Restate word for word the lines in the listing below, starting at the line containing "(** ** Proofs *)" and ending at the line containing "Proof. destruct ft; cbn; lia. Qed.", both included; leave out the rest.

--- Available records Enclosed Below ---

(* ===== verification/RelayFrame.v ===== *)
(** * DERP frames ([runesh-relay/src/frame.rs, error.rs])

    The frame codec of the relay: a type byte, a big-endian 32-bit length and a payload.
    [encode_frame] returns the bytes it appends to the buffer; [decode_frame] returns its
    result together with the buffer it leaves. *)
From S2P Require Import Prelude Str Utf8.

#[local] Open Scope Z_scope.

(** [RelayError]; [Io] carries the text of the I/O error. *)
Inductive RelayError : Type :=
  | Io (e : str)
  | InvalidFrame (e : str)
  | Disconnected
  | UnknownPeer (p : str)
  | FrameTooLarge (len max : Z)
  | AuthFailed
  | ServerFull
  | HandshakeTimeout
  | Protocol (e : str).

Definition MAX_FRAME_SIZE : Z := 64 * 1024.
Definition KEY_LEN : nat := 32.

Inductive FrameType : Type :=
  | T_ServerKey | T_ClientInfo | T_SendPacket | T_RecvPacket | T_KeepAlive | T_NotePreferred
  | T_PeerGone | T_PeerPresent | T_WatchConns | T_ClosePeer | T_Ping | T_Pong | T_Health
  | T_Restarting | T_ForwardPacket | T_ServerChallenge.

(** [ft as u8]. *)
Definition type_code (ft : FrameType) : Z :=
  match ft with
  | T_ServerKey => 0x01 | T_ClientInfo => 0x02 | T_SendPacket => 0x04 | T_RecvPacket => 0x05
  | T_KeepAlive => 0x06 | T_NotePreferred => 0x07 | T_PeerGone => 0x08 | T_PeerPresent => 0x09
  | T_WatchConns => 0x0a | T_ClosePeer => 0x0b | T_Ping => 0x0c | T_Pong => 0x0d
  | T_Health => 0x0e | T_Restarting => 0x0f | T_ForwardPacket => 0x10 | T_ServerChallenge => 0x11
  end.

Definition from_u8 (b : Z) : option FrameType :=
  match b with
  | 0x01 => Some T_ServerKey | 0x02 => Some T_ClientInfo | 0x04 => Some T_SendPacket
  | 0x05 => Some T_RecvPacket | 0x06 => Some T_KeepAlive | 0x07 => Some T_NotePreferred
  | 0x08 => Some T_PeerGone | 0x09 => Some T_PeerPresent | 0x0a => Some T_WatchConns
  | 0x0b => Some T_ClosePeer | 0x0c => Some T_Ping | 0x0d => Some T_Pong
  | 0x0e => Some T_Health | 0x0f => Some T_Restarting | 0x10 => Some T_ForwardPacket
  | 0x11 => Some T_ServerChallenge
  | _ => None
  end.

(** Keys are 32 bytes and ping data 8: [frame_wf] below. *)
Inductive Frame : Type :=
  | ServerKey (key : list byte)
  | ClientInfo (data : list byte)
  | SendPacket (dst_key data : list byte)
  | RecvPacket (src_key data : list byte)
  | KeepAlive
  | NotePreferred (preferred : bool)
  | PeerGone (key : list byte)
  | PeerPresent (key : list byte)
  | WatchConns
  | ClosePeer (key : list byte)
  | Ping (data : list byte)
  | Pong (data : list byte)
  | Health (message : str)
  | Restarting (reconnect_in_ms try_for_ms : Z)
  | ForwardPacket (dst_key data : list byte)
  | ServerChallenge (nonce : list byte).

(** [write_header]: the length is cast to [u32]. *)
Definition write_header (ft : FrameType) (length : nat) : list byte :=
  z2b (type_code ft) :: to_be 4 (Z.of_nat length).

Definition encode_frame (f : Frame) : list byte :=
  match f with
  | ServerKey key => write_header T_ServerKey KEY_LEN ++ key
  | ClientInfo data => write_header T_ClientInfo (length data) ++ data
  | SendPacket dst_key data => write_header T_SendPacket (KEY_LEN + length data) ++ dst_key ++ data
  | RecvPacket src_key data => write_header T_RecvPacket (KEY_LEN + length data) ++ src_key ++ data
  | KeepAlive => write_header T_KeepAlive 0
  | NotePreferred preferred =>
      write_header T_NotePreferred 1 ++ [z2b (if preferred then 1 else 0)]
  | PeerGone key => write_header T_PeerGone KEY_LEN ++ key
  | PeerPresent key => write_header T_PeerPresent KEY_LEN ++ key
  | WatchConns => write_header T_WatchConns 0
  | ClosePeer key => write_header T_ClosePeer KEY_LEN ++ key
  | Ping data => write_header T_Ping 8 ++ data
  | Pong data => write_header T_Pong 8 ++ data
  | Health message =>
      let bytes := as_bytes message in write_header T_Health (length bytes) ++ bytes
  | Restarting reconnect_in_ms try_for_ms =>
      write_header T_Restarting 8 ++ to_be 4 reconnect_in_ms ++ to_be 4 try_for_ms
  | ForwardPacket dst_key data =>
      write_header T_ForwardPacket (KEY_LEN + length data) ++ dst_key ++ data
  | ServerChallenge nonce => write_header T_ServerChallenge (length nonce) ++ nonce
  end.

Definition read_key (data : list byte) : result RelayError (list byte) :=
  if (length data =? KEY_LEN)%nat then Ok data
  else Err (InvalidFrame (lit "expected 32 bytes for key")).

(** A key followed by data, the shape of the packet frames. *)
Definition read_packet (short : str) (payload : list byte)
  : result RelayError (list byte * list byte) :=
  if (length payload <? KEY_LEN)%nat then Err (InvalidFrame short)
  else key ← read_key (take KEY_LEN payload); Ok (key, drop KEY_LEN payload).

(** The first eight bytes. *)
Definition read_eight (short : str) (payload : list byte) : result RelayError (list byte) :=
  if (length payload <? 8)%nat then Err (InvalidFrame short) else Ok (take 8 payload).

(** The [match ft] of [decode_frame]. *)
Definition decode_payload (ft : FrameType) (payload : list byte) : result RelayError Frame :=
  match ft with
  | T_ServerKey => key ← read_key payload; Ok (ServerKey key)
  | T_ClientInfo => Ok (ClientInfo payload)
  | T_SendPacket => '(k, d) ← read_packet (lit "SendPacket too short") payload; Ok (SendPacket k d)
  | T_RecvPacket => '(k, d) ← read_packet (lit "RecvPacket too short") payload; Ok (RecvPacket k d)
  | T_KeepAlive => Ok KeepAlive
  | T_NotePreferred =>
      Ok (NotePreferred (negb (match payload with b :: _ => b2z b | [] => 0 end =? 0)))
  | T_PeerGone => key ← read_key payload; Ok (PeerGone key)
  | T_PeerPresent => key ← read_key payload; Ok (PeerPresent key)
  | T_WatchConns => Ok WatchConns
  | T_ClosePeer => key ← read_key payload; Ok (ClosePeer key)
  | T_Ping => data ← read_eight (lit "Ping needs 8 bytes") payload; Ok (Ping data)
  | T_Pong => data ← read_eight (lit "Pong needs 8 bytes") payload; Ok (Pong data)
  | T_Health => Ok (Health (from_utf8_lossy payload))
  | T_Restarting =>
      data ← read_eight (lit "Restarting needs 8 bytes") payload;
      Ok (Restarting (from_be (take 4 data)) (from_be (drop 4 data)))
  | T_ForwardPacket =>
      '(k, d) ← read_packet (lit "ForwardPacket too short") payload; Ok (ForwardPacket k d)
  | T_ServerChallenge => Ok (ServerChallenge payload)
  end.

Definition decode_frame (buf : list byte) : result RelayError (option Frame) * list byte :=
  match buf with
  | ty :: l1 :: l2 :: l3 :: l4 :: body =>
      let length_ := from_be [l1; l2; l3; l4] in
      if MAX_FRAME_SIZE <? length_ then (Err (FrameTooLarge length_ MAX_FRAME_SIZE), buf)
      else if Z.of_nat (length buf) <? 5 + length_ then (Ok None, buf)
      else
        let payload := take (Z.to_nat length_) body in
        let rest := drop (Z.to_nat length_) body in
        match from_u8 (b2z ty) with
        | None => (Err (InvalidFrame (lit "unknown frame type: 0x" ++ hex02 (b2z ty))), rest)
        | Some ft =>
            (f ← decode_payload ft payload; Ok (Some f), rest)
        end
  | _ => (Ok None, buf)
  end.

(** ** Specification *)

(** The values of the Rust type. *)
Definition frame_wf (f : Frame) : Prop :=
  match f with
  | ServerKey k | PeerGone k | PeerPresent k | ClosePeer k => length k = KEY_LEN
  | SendPacket k _ | RecvPacket k _ | ForwardPacket k _ => length k = KEY_LEN
  | Ping d | Pong d => length d = 8%nat
  | Health s => Forall is_scalar s
  | Restarting a b => is_u 32 a /\ is_u 32 b
  | ClientInfo _ | KeepAlive | NotePreferred _ | WatchConns | ServerChallenge _ => True
  end.

(** The payload, for the size limit. *)
Definition payload_of (f : Frame) : list byte := drop 5 (encode_frame f).
Definition frame_fits (f : Frame) : Prop := Z.of_nat (length (payload_of f)) <= MAX_FRAME_SIZE.

Definition frame_type (f : Frame) : FrameType :=
  match f with
  | ServerKey _ => T_ServerKey | ClientInfo _ => T_ClientInfo | SendPacket _ _ => T_SendPacket
  | RecvPacket _ _ => T_RecvPacket | KeepAlive => T_KeepAlive | NotePreferred _ => T_NotePreferred
  | PeerGone _ => T_PeerGone | PeerPresent _ => T_PeerPresent | WatchConns => T_WatchConns
  | ClosePeer _ => T_ClosePeer | Ping _ => T_Ping | Pong _ => T_Pong | Health _ => T_Health
  | Restarting _ _ => T_Restarting | ForwardPacket _ _ => T_ForwardPacket
  | ServerChallenge _ => T_ServerChallenge
  end.

(** A stream of frames read from a connection: frames are taken off the buffer while it
    holds complete ones. *)
Fixpoint decode_stream (fuel : nat) (buf : list byte) : result RelayError (list Frame) * list byte :=
  match fuel with
  | O => (Ok [], buf)
  | S n => match decode_frame buf with
           | (Err e, rest) => (Err e, rest)
           | (Ok None, rest) => (Ok [], rest)
           | (Ok (Some f), rest) =>
               let '(r, rest') := decode_stream n rest in (fs ← r; Ok (f :: fs), rest')
           end
  end.

(** ** Proofs *)

Lemma from_u8_type_code ft : from_u8 (type_code ft) = Some ft.
Proof. by destruct ft. Qed.

Lemma type_code_range ft : 0 <= type_code ft < 256.
Proof. destruct ft; cbn; lia. Qed.

Lemma length_write_header ft n : length (write_header ft n) = 5%nat.
Proof. unfold write_header. cbn [length]. by rewrite length_to_be. Qed.

(** Decoding what starts with a header. *)
Lemma decode_header ft n body :
  Z.of_nat n <= MAX_FRAME_SIZE ->
  decode_frame (write_header ft n ++ body)
  = if (length body <? n)%nat then (Ok None, write_header ft n ++ body)
    else (f ← decode_payload ft (take n body); Ok (Some f), drop n body).
Proof.
  intros Hn. unfold write_header. pose proof (length_to_be 4 (Z.of_nat n)) as Hlen.
  destruct (to_be 4 (Z.of_nat n)) as [|l1 [|l2 [|l3 [|l4 [|? ?]]]]] eqn:E; try done. clear Hlen.
  cbn [app]. unfold decode_frame. rewrite <- E, from_be_to_be.
  2: { unfold MAX_FRAME_SIZE in Hn. cbn. lia. }
  destruct (Z.ltb_spec MAX_FRAME_SIZE (Z.of_nat n)); [lia|].
  rewrite b2z_z2b, Z.mod_small, from_u8_type_code, Nat2Z.id by apply type_code_range.
  cbn [length]. destruct (Nat.ltb_spec (length body) n), (Z.ltb_spec (Z.of_nat (S (S (S (S (S (length body))))))) (5 + Z.of_nat n)); try lia; done.
Qed.

Lemma drop_header ft n p : drop 5 (write_header ft n ++ p) = p.
Proof. by rewrite <- (length_write_header ft n), drop_app_length. Qed.

(** Well-formed frames encode to a header for their payload. *)
Lemma encode_frame_shape f :
  frame_wf f -> encode_frame f = write_header (frame_type f) (length (payload_of f)) ++ payload_of f.
Proof.
  intros Hwf. unfold payload_of.
  destruct f; cbn [encode_frame frame_type frame_wf] in *;
    rewrite ?drop_header, ?(drop_header _ 0 []), ?length_app, ?length_to_be, ?Hwf; try done;
    by rewrite <- (app_nil_r (write_header _ 0)), !drop_header.
Qed.

Lemma read_packet_app short k d :
  length k = KEY_LEN -> read_packet short (k ++ d) = Ok (k, d).
Proof.
  intros Hk. unfold read_packet, read_key. rewrite length_app, Hk.
  destruct (Nat.ltb_spec (KEY_LEN + length d) KEY_LEN); [lia|].
  by rewrite <- Hk, take_app_length, drop_app_length, Hk, Nat.eqb_refl.
Qed.

Lemma read_key_ok k : length k = KEY_LEN -> read_key k = Ok k.
Proof. intros Hk. unfold read_key. by rewrite Hk. Qed.

Lemma decode_payload_of f : frame_wf f -> decode_payload (frame_type f) (payload_of f) = Ok f.
Proof.
  intros Hwf. unfold payload_of.
  destruct f; cbn [encode_frame frame_type frame_wf] in *; rewrite ?drop_header;
    cbn [decode_payload]; rewrite ?read_key_ok, ?read_packet_app by done; try done.
  - by destruct preferred.
  - unfold read_eight. by rewrite Hwf, take_ge by lia.
  - unfold read_eight. by rewrite Hwf, take_ge by lia.
  - by rewrite from_utf8_lossy_as_bytes.
  - destruct Hwf as [Ha Hb]. unfold read_eight. rewrite length_app, !length_to_be.
    change (4 + 4 <? 8)%nat with false. cbn iota.
    rewrite take_ge by (by rewrite length_app, !length_to_be). cbn [mbind result_bind].
    pose proof (length_to_be 4 reconnect_in_ms) as Hl.
    rewrite take_app_length', drop_app_length', !from_be_to_be by done. done.
Qed.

--- End of Enclosed Available records ---

Answer area
(** ** Proofs *)

Lemma from_u8_type_code ft : from_u8 (type_code ft) = Some ft.
Proof. by destruct ft. Qed.

Lemma type_code_range ft : 0 <= type_code ft < 256.
Proof. destruct ft; cbn; lia. Qed.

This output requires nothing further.